▶ [Task to carry out]: Please repeat the lines below, exactly and only, from the one that holds "From S2P Require" through the one that holds "(enabled ← field_bool".

[Stored data]
==========
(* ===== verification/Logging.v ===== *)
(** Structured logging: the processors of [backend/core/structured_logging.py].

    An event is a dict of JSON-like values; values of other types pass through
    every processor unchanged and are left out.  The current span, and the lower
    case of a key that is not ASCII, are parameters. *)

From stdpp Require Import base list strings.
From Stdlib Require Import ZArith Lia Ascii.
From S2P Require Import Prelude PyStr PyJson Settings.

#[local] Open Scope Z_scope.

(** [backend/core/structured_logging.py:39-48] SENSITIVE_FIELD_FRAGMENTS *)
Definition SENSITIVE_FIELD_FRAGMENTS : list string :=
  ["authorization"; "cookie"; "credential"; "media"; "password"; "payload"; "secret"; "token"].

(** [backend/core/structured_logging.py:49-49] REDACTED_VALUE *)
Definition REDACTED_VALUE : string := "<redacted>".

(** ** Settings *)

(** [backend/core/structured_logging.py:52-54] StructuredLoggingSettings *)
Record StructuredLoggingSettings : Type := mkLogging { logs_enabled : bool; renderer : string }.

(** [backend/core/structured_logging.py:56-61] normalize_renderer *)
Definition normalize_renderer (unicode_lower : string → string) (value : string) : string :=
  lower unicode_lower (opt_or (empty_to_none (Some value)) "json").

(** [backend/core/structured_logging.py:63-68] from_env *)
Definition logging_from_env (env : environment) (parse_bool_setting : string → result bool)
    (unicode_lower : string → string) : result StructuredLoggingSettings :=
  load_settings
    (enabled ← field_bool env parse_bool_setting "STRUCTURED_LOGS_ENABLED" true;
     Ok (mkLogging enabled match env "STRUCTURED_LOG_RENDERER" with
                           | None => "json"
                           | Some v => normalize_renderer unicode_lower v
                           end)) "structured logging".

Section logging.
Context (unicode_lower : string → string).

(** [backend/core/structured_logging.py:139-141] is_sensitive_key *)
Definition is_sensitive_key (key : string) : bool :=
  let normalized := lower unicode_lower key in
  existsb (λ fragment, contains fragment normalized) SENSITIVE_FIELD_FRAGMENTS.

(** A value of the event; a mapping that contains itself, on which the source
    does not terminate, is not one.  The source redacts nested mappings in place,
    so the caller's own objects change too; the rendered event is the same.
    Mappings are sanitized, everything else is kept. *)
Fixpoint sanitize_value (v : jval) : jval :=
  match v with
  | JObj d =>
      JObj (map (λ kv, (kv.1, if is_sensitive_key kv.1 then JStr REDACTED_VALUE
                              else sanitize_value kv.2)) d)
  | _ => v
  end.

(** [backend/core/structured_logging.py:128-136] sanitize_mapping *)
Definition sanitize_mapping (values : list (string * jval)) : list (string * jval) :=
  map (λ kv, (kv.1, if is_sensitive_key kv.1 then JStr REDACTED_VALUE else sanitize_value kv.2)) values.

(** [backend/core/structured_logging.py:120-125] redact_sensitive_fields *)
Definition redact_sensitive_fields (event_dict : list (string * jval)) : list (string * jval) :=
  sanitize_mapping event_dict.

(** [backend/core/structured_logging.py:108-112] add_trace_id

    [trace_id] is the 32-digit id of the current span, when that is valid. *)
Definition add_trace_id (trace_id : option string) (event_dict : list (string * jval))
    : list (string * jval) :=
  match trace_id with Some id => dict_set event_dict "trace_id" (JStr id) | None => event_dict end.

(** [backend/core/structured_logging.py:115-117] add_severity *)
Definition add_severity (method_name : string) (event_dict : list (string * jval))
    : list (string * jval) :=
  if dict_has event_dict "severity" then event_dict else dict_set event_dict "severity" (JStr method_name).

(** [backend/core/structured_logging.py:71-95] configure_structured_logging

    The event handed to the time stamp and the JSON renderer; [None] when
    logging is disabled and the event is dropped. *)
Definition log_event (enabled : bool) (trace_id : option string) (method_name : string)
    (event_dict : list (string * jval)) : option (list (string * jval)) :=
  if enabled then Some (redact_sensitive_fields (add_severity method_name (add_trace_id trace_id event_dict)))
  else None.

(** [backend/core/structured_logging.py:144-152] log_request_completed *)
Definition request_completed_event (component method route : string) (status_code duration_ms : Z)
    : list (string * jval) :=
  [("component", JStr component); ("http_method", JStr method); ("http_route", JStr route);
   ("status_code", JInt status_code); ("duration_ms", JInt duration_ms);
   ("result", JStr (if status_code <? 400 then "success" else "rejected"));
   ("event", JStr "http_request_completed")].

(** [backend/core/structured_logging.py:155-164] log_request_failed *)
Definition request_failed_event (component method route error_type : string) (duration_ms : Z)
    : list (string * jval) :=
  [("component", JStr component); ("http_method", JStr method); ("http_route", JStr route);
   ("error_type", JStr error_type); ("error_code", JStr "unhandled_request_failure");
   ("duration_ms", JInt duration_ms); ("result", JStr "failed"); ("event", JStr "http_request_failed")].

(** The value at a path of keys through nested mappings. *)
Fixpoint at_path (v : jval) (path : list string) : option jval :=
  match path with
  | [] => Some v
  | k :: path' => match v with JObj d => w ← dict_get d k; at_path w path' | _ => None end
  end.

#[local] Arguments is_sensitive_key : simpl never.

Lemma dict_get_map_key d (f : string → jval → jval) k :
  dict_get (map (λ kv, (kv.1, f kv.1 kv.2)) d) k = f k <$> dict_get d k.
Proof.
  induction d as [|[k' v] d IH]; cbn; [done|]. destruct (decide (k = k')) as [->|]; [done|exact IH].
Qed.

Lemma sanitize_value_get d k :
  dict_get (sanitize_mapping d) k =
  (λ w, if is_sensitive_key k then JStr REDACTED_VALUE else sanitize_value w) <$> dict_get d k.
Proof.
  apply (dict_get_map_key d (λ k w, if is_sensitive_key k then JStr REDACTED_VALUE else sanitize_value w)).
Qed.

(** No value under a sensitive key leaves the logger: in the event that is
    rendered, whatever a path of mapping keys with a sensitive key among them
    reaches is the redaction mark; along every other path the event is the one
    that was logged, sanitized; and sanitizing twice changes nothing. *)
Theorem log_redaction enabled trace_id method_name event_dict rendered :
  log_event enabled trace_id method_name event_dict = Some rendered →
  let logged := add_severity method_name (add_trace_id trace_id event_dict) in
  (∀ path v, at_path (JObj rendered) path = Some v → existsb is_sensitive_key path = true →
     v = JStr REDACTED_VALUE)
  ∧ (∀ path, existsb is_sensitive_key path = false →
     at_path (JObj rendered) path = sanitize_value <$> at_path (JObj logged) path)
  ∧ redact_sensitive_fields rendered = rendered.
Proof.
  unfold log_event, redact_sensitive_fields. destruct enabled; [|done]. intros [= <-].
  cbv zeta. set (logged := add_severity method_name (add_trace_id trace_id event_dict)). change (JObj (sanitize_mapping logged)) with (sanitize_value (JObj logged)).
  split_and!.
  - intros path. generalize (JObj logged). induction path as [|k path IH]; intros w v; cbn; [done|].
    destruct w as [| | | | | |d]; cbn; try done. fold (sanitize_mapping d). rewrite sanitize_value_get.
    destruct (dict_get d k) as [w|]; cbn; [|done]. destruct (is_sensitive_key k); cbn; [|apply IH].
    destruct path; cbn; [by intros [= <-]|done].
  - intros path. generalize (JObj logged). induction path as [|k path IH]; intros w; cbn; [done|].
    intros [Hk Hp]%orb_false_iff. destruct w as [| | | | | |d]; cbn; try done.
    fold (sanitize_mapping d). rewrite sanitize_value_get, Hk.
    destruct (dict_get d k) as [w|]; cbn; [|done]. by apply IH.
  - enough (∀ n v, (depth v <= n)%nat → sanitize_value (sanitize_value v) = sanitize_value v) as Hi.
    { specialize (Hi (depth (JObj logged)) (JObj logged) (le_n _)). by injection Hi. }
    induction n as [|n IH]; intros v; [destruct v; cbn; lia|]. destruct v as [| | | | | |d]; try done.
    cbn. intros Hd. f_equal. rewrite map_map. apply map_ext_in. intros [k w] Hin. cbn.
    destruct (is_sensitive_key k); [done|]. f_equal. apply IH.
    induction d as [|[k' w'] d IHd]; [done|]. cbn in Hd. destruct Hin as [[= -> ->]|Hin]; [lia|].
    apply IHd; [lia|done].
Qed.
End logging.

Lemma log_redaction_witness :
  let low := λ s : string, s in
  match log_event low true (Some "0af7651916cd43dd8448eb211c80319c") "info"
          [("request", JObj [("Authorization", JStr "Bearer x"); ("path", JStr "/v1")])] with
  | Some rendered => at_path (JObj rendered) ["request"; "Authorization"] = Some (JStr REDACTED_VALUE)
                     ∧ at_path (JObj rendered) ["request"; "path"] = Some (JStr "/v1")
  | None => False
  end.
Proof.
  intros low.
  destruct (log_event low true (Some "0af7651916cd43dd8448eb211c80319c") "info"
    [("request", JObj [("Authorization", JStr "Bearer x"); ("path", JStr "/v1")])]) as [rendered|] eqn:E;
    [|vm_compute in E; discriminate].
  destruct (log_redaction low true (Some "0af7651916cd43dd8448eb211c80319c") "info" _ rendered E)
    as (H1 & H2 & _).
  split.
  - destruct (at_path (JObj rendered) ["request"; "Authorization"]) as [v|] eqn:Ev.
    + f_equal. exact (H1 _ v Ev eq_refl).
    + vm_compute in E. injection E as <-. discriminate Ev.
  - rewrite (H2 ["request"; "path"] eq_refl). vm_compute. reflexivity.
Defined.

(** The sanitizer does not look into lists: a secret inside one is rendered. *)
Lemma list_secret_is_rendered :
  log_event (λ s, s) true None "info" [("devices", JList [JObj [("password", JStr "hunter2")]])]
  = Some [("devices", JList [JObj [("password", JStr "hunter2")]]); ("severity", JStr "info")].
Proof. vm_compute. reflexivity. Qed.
==========
▶ [Solution for this task]:
From S2P Require Import Prelude PyStr PyJson Settings.

#[local] Open Scope Z_scope.

(** [backend/core/structured_logging.py:39-48] SENSITIVE_FIELD_FRAGMENTS *)
Definition SENSITIVE_FIELD_FRAGMENTS : list string :=
  ["authorization"; "cookie"; "credential"; "media"; "password"; "payload"; "secret"; "token"].

(** [backend/core/structured_logging.py:49-49] REDACTED_VALUE *)
Definition REDACTED_VALUE : string := "<redacted>".

(** ** Settings *)

(** [backend/core/structured_logging.py:52-54] StructuredLoggingSettings *)
Record StructuredLoggingSettings : Type := mkLogging { logs_enabled : bool; renderer : string }.

(** [backend/core/structured_logging.py:56-61] normalize_renderer *)
Definition normalize_renderer (unicode_lower : string → string) (value : string) : string :=
  lower unicode_lower (opt_or (empty_to_none (Some value)) "json").

(** [backend/core/structured_logging.py:63-68] from_env *)
Definition logging_from_env (env : environment) (parse_bool_setting : string → result bool)
    (unicode_lower : string → string) : result StructuredLoggingSettings :=
  load_settings
    (enabled ← field_bool env parse_bool_setting "STRUCTURED_LOGS_ENABLED" true;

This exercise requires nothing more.